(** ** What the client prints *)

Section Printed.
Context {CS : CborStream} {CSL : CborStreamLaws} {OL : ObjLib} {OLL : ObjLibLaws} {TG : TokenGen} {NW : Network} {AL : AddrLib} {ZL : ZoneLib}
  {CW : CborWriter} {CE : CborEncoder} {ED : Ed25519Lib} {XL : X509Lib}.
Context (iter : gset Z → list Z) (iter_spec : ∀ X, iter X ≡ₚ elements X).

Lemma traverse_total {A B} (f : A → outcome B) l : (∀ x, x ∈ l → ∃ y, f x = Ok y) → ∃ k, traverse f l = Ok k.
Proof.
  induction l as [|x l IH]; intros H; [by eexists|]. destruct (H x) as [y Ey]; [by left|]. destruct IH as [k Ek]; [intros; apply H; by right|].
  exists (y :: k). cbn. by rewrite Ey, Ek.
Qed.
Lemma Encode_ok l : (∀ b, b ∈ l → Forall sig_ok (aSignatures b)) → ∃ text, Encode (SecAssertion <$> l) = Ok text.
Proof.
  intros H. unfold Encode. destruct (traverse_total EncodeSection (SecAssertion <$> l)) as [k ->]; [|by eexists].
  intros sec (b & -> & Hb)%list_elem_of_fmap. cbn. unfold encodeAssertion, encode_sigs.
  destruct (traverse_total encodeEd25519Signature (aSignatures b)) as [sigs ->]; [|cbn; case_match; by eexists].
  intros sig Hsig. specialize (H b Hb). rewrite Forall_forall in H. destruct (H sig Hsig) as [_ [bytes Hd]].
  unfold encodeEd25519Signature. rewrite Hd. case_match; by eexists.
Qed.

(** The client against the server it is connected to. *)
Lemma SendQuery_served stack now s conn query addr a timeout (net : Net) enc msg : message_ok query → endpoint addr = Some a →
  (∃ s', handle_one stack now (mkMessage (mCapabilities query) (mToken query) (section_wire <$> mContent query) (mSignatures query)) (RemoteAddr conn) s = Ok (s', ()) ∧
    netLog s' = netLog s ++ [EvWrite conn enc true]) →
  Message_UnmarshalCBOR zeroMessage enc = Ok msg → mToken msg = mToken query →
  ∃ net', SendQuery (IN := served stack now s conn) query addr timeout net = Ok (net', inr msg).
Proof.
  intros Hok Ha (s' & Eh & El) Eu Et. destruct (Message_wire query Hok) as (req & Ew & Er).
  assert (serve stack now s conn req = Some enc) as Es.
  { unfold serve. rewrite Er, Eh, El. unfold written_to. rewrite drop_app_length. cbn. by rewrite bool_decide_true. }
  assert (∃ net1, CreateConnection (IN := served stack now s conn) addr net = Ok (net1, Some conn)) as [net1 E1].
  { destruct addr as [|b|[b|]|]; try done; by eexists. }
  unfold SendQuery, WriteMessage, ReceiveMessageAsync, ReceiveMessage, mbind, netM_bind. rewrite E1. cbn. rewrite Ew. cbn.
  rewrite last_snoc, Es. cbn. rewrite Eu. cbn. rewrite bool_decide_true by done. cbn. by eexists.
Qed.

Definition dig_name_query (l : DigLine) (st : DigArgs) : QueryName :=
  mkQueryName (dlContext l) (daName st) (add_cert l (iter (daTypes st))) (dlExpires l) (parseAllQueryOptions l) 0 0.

******************************

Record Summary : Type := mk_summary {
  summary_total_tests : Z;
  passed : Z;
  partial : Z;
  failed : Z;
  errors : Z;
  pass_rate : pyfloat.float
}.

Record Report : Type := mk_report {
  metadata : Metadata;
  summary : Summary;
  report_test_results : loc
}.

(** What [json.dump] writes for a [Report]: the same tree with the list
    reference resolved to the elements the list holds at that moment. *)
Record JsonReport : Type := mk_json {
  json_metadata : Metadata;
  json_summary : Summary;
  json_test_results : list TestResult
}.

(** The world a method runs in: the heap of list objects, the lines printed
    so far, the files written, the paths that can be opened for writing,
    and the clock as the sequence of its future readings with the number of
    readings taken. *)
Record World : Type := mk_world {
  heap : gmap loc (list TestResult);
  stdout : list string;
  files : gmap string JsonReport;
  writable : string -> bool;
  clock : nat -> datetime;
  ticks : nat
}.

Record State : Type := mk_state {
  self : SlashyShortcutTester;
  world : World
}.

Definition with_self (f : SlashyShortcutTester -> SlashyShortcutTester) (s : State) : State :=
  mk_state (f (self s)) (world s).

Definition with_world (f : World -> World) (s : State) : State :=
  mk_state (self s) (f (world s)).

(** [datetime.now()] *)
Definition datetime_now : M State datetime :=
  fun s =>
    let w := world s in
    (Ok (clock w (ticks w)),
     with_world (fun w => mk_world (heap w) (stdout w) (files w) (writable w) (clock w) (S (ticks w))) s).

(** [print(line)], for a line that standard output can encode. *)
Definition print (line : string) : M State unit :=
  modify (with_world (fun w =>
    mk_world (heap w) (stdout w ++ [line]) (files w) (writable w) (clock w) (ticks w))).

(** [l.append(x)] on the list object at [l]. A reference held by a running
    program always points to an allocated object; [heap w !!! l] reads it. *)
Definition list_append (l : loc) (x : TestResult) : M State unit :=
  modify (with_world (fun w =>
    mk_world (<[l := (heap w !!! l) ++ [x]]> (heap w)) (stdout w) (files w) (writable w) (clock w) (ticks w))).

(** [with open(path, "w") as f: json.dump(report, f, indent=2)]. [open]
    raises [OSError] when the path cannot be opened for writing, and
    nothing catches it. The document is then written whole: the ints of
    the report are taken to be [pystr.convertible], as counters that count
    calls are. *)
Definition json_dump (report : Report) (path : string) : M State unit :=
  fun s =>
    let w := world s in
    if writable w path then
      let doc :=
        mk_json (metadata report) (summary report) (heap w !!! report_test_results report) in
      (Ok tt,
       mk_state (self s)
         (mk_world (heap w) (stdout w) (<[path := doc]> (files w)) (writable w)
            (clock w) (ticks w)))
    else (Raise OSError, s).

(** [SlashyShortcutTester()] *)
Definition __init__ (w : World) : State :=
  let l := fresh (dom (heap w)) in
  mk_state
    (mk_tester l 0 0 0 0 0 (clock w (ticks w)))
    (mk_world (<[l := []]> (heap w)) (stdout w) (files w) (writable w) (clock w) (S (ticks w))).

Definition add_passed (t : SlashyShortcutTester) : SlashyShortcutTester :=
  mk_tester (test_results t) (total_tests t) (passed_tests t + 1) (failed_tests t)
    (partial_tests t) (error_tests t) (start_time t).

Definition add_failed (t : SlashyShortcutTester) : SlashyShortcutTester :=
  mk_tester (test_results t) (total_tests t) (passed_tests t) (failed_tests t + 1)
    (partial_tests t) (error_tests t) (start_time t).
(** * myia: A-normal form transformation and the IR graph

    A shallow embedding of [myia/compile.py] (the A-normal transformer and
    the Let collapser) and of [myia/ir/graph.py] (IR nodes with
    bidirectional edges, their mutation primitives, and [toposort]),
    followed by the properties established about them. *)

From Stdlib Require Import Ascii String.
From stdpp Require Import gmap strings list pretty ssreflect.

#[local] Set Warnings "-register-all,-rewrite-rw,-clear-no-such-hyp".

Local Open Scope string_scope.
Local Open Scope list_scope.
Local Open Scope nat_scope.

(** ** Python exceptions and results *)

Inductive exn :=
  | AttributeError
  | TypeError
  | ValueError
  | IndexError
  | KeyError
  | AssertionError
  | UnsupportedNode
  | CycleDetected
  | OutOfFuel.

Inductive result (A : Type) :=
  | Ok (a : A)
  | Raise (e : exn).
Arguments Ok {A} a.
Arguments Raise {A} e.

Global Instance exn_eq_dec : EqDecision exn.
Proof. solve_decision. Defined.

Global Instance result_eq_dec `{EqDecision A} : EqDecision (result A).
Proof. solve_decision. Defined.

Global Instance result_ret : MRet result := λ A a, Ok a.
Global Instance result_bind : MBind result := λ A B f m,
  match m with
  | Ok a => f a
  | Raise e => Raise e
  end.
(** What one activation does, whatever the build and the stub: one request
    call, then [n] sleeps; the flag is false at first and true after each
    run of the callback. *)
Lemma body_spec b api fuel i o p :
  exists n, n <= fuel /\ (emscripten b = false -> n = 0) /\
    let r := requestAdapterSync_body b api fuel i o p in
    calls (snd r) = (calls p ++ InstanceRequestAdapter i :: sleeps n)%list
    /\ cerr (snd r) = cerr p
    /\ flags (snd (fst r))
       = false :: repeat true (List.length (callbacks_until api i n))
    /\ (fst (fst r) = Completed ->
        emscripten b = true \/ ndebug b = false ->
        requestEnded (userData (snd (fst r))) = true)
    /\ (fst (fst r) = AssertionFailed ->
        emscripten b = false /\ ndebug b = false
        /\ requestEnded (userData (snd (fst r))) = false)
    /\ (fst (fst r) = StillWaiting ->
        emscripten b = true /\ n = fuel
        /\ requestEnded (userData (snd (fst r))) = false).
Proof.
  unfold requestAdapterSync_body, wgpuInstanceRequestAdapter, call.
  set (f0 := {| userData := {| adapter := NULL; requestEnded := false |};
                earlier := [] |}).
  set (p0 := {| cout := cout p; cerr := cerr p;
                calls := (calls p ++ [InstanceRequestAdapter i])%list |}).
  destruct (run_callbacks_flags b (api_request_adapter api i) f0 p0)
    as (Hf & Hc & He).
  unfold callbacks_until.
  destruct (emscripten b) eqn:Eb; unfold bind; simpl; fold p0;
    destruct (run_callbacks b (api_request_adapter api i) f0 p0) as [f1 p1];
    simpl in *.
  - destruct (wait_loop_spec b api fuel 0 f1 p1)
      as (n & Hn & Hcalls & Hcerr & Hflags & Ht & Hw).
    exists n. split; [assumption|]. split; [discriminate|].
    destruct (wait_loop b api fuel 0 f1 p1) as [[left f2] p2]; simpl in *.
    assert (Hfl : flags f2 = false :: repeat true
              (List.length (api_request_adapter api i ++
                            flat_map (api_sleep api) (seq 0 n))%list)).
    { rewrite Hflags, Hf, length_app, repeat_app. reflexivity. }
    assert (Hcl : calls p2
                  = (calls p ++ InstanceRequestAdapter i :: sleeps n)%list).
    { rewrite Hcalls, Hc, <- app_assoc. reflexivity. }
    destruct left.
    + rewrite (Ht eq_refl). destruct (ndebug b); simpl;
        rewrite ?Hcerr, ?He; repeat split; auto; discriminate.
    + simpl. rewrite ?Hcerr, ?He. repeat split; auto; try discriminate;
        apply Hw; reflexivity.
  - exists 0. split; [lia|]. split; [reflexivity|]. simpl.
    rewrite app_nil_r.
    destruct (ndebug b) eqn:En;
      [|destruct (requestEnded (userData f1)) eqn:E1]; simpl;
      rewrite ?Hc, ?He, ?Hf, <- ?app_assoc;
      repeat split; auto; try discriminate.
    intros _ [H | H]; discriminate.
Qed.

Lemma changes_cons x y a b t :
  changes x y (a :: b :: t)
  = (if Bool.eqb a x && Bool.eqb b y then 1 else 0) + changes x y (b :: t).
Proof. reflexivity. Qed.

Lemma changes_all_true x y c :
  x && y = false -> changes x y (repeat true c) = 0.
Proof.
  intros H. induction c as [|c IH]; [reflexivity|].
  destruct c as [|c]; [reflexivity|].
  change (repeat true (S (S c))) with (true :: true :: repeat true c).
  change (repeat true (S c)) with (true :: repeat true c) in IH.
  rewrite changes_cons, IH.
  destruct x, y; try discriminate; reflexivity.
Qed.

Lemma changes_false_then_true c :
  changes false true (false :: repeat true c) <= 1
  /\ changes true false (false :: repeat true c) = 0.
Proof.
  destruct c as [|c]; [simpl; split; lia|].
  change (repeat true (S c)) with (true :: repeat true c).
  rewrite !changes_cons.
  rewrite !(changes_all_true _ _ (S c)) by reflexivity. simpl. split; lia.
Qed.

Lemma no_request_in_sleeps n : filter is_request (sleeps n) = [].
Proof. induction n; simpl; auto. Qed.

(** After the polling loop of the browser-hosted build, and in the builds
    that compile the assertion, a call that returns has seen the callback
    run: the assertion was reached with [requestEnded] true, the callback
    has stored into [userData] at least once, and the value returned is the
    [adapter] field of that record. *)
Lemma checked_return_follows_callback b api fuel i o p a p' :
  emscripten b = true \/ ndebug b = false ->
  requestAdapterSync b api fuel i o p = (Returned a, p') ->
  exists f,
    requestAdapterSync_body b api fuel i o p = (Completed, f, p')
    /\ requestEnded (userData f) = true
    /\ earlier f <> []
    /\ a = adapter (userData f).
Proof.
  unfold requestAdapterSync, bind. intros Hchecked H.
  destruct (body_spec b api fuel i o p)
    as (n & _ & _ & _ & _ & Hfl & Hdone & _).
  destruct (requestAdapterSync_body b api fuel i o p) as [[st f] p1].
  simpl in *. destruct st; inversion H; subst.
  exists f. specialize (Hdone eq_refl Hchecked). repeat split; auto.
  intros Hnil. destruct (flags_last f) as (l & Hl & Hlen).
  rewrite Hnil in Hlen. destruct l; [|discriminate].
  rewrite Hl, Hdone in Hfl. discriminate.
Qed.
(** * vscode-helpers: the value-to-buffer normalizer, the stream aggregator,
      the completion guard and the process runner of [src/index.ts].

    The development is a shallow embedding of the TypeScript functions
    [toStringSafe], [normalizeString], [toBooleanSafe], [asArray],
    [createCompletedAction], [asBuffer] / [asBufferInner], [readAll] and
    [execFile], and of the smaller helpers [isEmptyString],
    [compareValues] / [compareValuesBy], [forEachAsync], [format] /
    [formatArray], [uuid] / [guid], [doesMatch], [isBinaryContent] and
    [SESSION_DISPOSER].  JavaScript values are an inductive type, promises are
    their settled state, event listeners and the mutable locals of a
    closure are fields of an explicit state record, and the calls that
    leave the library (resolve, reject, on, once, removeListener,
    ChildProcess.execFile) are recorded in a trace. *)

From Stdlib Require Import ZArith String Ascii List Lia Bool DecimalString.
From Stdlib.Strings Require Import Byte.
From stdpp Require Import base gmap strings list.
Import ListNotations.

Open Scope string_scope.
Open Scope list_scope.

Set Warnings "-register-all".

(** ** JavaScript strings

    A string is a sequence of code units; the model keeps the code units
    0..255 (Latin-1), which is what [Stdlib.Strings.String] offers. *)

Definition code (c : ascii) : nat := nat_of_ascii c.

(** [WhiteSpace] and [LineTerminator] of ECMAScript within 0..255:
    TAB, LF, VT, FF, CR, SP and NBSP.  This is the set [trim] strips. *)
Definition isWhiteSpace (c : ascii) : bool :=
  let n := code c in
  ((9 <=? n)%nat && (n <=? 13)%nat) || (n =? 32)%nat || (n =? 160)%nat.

******************************

→ **About this exercise**
Across the listing, tally every line that includes the word "Hcerr" and supply the total alone.

→ **Expected answer**
3